-- DATA SUPPLIED follows --

(* ===== verification/Genomes.v ===== *)
(** The store of evolved genomes: [core/organisms/evolution/GenomeRepository.{h,cpp}]
    with its metadata ([GenomeMetadata.h], [GenomeMetadataUtils.h]).

    The SQLite database is the class [GenomeDatabase]: one operation per SQL
    statement the code executes, with whether it succeeded. The text of the
    metadata is the class [MetadataJson]. A weight is the 32-bit pattern of its
    [float], as the content hash reads it on a little-endian machine. The order
    in which an [unordered_map] is walked is the class [UnorderedWalk]; [std::sort]
    and [std::nth_element] are the class [StdSort]. The lock
    that serializes the public methods makes each of them one step. *)

From Stdlib Require Import ZArith Lia Bool String Ascii.
From Stdlib Require Import SpecFloat.
From stdpp Require Import base gmap option numbers list strings sorting.
From S2P Require Import Prelude Ieee StdModel Uuid.

Set Default Goal Selector "!".

(** ** Data *)
Definition GenomeId : Type := UUID.t.
Definition INVALID_GENOME_ID : GenomeId := UUID.nil.

Module Genome.
Record t := mk { weights : list Z }.
End Genome.

Inductive OrganismType := DUCK | GOOSE | TREE | NES_DUCK.
#[global] Instance OrganismType_eq_dec : EqDecision OrganismType.
Proof. solve_decision. Defined.
Definition OrganismType_to_Z (o : OrganismType) : Z :=
  match o with DUCK => 0 | GOOSE => 1 | TREE => 2 | NES_DUCK => 3 end.

Inductive GenomePoolId := PoolDirtSim | PoolFlappyParatroopa | PoolSmb | PoolSuperTiltBro.
#[global] Instance GenomePoolId_eq_dec : EqDecision GenomePoolId.
Proof. solve_decision. Defined.

Inductive ScenarioId :=
| Benchmark | Clock | DamBreak | EmptyScenario | GooseTest | Lights | Raining | Sandbox | TreeGermination
| NesFlappyParatroopa | NesSuperMarioBros | NesSuperTiltBro | WaterEqualization.
Definition ScenarioId_to_Z (s : ScenarioId) : Z :=
  match s with
  | Benchmark => 0 | Clock => 1 | DamBreak => 2 | EmptyScenario => 3 | GooseTest => 4 | Lights => 5 | Raining => 6
  | Sandbox => 7 | TreeGermination => 8 | NesFlappyParatroopa => 9 | NesSuperMarioBros => 10
  | NesSuperTiltBro => 11 | WaterEqualization => 12
  end.

Module NesTileBrainCompatibilityMetadata.
Record t := mk {
  schemaVersion : Z;
  tileVocabularySize : Z;
  tileEmbeddingDim : Z;
  relativeTileColumns : Z;
  relativeTileRows : Z;
  scalarInputSize : Z;
  h1Size : Z;
  h2Size : Z;
  outputSize : Z;
  voidTokenId : Z;
  tokenizerVocabularyHash : string
}.
End NesTileBrainCompatibilityMetadata.

Module GenomeMetadata.
Record t := mk {
  name : string;
  fitness : f64;
  robustFitness : f64;
  robustEvalCount : Z;
  robustFitnessSamples : list f64;
  generation : Z;
  createdTimestamp : Z;
  scenarioId : ScenarioId;
  notes : string;
  organismType : option OrganismType;
  brainKind : option string;
  brainVariant : option string;
  trainingSessionId : option UUID.t;
  genomePoolId : GenomePoolId;
  nesTileBrainCompatibility : option NesTileBrainCompatibilityMetadata.t
}.

(** The robust estimate: its value, the number of evaluations and the samples. *)
Definition set_robust (value : f64) (count : Z) (samples : list f64) (m : t) : t :=
  mk (name m) (fitness m) value count samples (generation m) (createdTimestamp m) (scenarioId m) (notes m)
    (organismType m) (brainKind m) (brainVariant m) (trainingSessionId m) (genomePoolId m)
    (nesTileBrainCompatibility m).
End GenomeMetadata.

(** ** [GenomeMetadataUtils.h] *)
Module GenomeMetadataUtils.
Import GenomeMetadata.

(** Each [nth_element] leaves at its index what sorting would put there; the second
    one works on the lower half that the first one has left. *)
Definition computeMedian `{SS : !StdSort} (samples : list f64) : f64 :=
  match samples with
  | [] => fzero
  | _ =>
      let mid := (length samples / 2)%nat in
      let samples' := std_nth_element flt mid samples in
      let upper := nth mid samples' fzero in
      if Nat.odd (length samples) then upper
      else
        let lower := std_nth_element flt (mid - 1) (take mid samples') in
        f64_mul (f64_add (nth (mid - 1) lower fzero) upper) (f64_lit 5 10)
  end.

Definition effectiveRobustEvalCount (metadata : t) : Z :=
  if 0 <? robustEvalCount metadata then robustEvalCount metadata
  else match robustFitnessSamples metadata with
       | [] => 0
       | samples => Z.of_nat (length samples)
       end.

Definition effectiveRobustFitness (metadata : t) : f64 :=
  if (0 <? robustEvalCount metadata) || negb (bool_decide (length (robustFitnessSamples metadata) = 0%nat))
  then robustFitness metadata else fitness metadata.
End GenomeMetadataUtils.

(** ** What the repository relies on *)
(** A row of the table [genomes], an absent content hash read as an empty string. *)
Module GenomeRow.
Record t := mk { id : string; weights : list Z; metadata_json : string; content_hash : string }.
End GenomeRow.

(** The SQL statements; the boolean tells whether the statement succeeded. *)
Class GenomeDatabase (Db : Type) := {
  select_genomes : Db -> list GenomeRow.t;
  select_best_id : Db -> option string;
  insert_or_replace_genome : GenomeRow.t -> Db -> Db * bool;
  update_content_hash : string -> string -> Db -> Db * bool;
  delete_genome : string -> Db -> Db * bool;
  insert_or_replace_best_id : string -> Db -> Db * bool;
  delete_everything : Db -> Db * bool
}.

(** Metadata to JSON text and back; [None] is an exception: of [dump], on text that
    is not UTF-8, and of the parser. *)
Class MetadataJson := {
  metadata_dump : GenomeMetadata.t -> option string;
  metadata_parse : string -> option GenomeMetadata.t
}.

(** ** [GenomeRepository] *)
Module GenomeRepository.
Import GenomeMetadata GenomeMetadataUtils.

Definition kRobustFitnessSampleWindow : nat := 7.

(** *** The content hash *)
Definition kFnvPrime : Z := 1099511628211.
Definition kFnvOffsetBasis : Z := 1469598103934665603.

Definition hashBytes (hash : Z) (bytes : list Z) : Z :=
  fold_left (fun hash byte => u64 (Z.lxor hash byte * kFnvPrime)) bytes hash.

(** The [n] bytes of an integer, the lowest first. *)
Definition bytes_of (n : nat) (value : Z) : list Z :=
  map (fun i => Z.land (Z.shiftr value (8 * Z.of_nat i)) 255) (seq 0 n).
Definition hashValue (n : nat) (hash value : Z) : Z := hashBytes hash (bytes_of n value).

Definition hashString (hash : Z) (value : string) : Z :=
  hashBytes (hashValue 8 hash (Z.of_nat (String.length value)))
    (map (fun c => Z.of_nat (nat_of_ascii c)) (list_ascii_of_string value)).

Fixpoint hex_digits (n : nat) (value : Z) : string :=
  match n with
  | O => EmptyString
  | S n' => hex_digits n' (Z.shiftr value 4) +:+ String (UUID.digit (Z.land value 15)) EmptyString
  end.
Definition toHexString (value : Z) : string := hex_digits 16 value.

Definition hashCompatibility (hash : Z) (c : NesTileBrainCompatibilityMetadata.t) : Z :=
  let hash := hashValue 4 hash (NesTileBrainCompatibilityMetadata.schemaVersion c) in
  let hash := hashValue 4 hash (NesTileBrainCompatibilityMetadata.tileVocabularySize c) in
  let hash := hashValue 4 hash (NesTileBrainCompatibilityMetadata.tileEmbeddingDim c) in
  let hash := hashValue 4 hash (NesTileBrainCompatibilityMetadata.relativeTileColumns c) in
  let hash := hashValue 4 hash (NesTileBrainCompatibilityMetadata.relativeTileRows c) in
  let hash := hashValue 4 hash (NesTileBrainCompatibilityMetadata.scalarInputSize c) in
  let hash := hashValue 4 hash (NesTileBrainCompatibilityMetadata.h1Size c) in
  let hash := hashValue 4 hash (NesTileBrainCompatibilityMetadata.h2Size c) in
  let hash := hashValue 4 hash (NesTileBrainCompatibilityMetadata.outputSize c) in
  let hash := hashValue 2 hash (NesTileBrainCompatibilityMetadata.voidTokenId c) in
  hashString hash (NesTileBrainCompatibilityMetadata.tokenizerVocabularyHash c).

Definition organismNumber (o : option OrganismType) : Z :=
  match o with Some o => OrganismType_to_Z o | None => -1 end.

Definition computeContentHash (genome : Genome.t) (meta : GenomeMetadata.t) : string :=
  let hash := kFnvOffsetBasis in
  let hash := hashValue 4 hash (ScenarioId_to_Z (scenarioId meta)) in
  let hash := hashValue 4 hash (organismNumber (organismType meta)) in
  let hash := hashString hash (default EmptyString (brainKind meta)) in
  let hash := hashString hash (default EmptyString (brainVariant meta)) in
  let hash :=
    match nesTileBrainCompatibility meta with
    | Some compatibility => hashCompatibility (hashValue 1 hash 1) compatibility
    | None => hashValue 1 hash 0
    end in
  let hash := hashValue 8 hash (Z.of_nat (length (Genome.weights genome))) in
  toHexString (hashBytes hash (concat (map (bytes_of 4) (Genome.weights genome)))).

(** *** Robust fitness *)
Section Robust.
Context `{SS : !StdSort}.

Definition normalizeRobustMetadata (input : GenomeMetadata.t) : GenomeMetadata.t :=
  let count := if robustEvalCount input <? 0 then 0 else robustEvalCount input in
  match robustFitnessSamples input with
  | [] =>
      let value := if (0 <? count) && negb (is_finite (robustFitness input)) then fitness input
                   else robustFitness input in
      set_robust value count [] input
  | all =>
      let samples := drop (length all - kRobustFitnessSampleWindow) all in
      set_robust (computeMedian samples) (Z.max count (Z.of_nat (length samples))) samples input
  end.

-- DATA SUPPLIED concluded --

EXERCISE BRIEF: Copy out only the lines above from the one with "match o with Some" to the one with "Definition normalizeRobustMetadata (input", inclusive, exactly as they stand.

SOLUTION TO THE PROBLEM:
  match o with Some o => OrganismType_to_Z o | None => -1 end.

Definition computeContentHash (genome : Genome.t) (meta : GenomeMetadata.t) : string :=
  let hash := kFnvOffsetBasis in
  let hash := hashValue 4 hash (ScenarioId_to_Z (scenarioId meta)) in
  let hash := hashValue 4 hash (organismNumber (organismType meta)) in
  let hash := hashString hash (default EmptyString (brainKind meta)) in
  let hash := hashString hash (default EmptyString (brainVariant meta)) in
  let hash :=
    match nesTileBrainCompatibility meta with
    | Some compatibility => hashCompatibility (hashValue 1 hash 1) compatibility
    | None => hashValue 1 hash 0
    end in
  let hash := hashValue 8 hash (Z.of_nat (length (Genome.weights genome))) in
  toHexString (hashBytes hash (concat (map (bytes_of 4) (Genome.weights genome)))).

(** *** Robust fitness *)
Section Robust.
Context `{SS : !StdSort}.

Definition normalizeRobustMetadata (input : GenomeMetadata.t) : GenomeMetadata.t :=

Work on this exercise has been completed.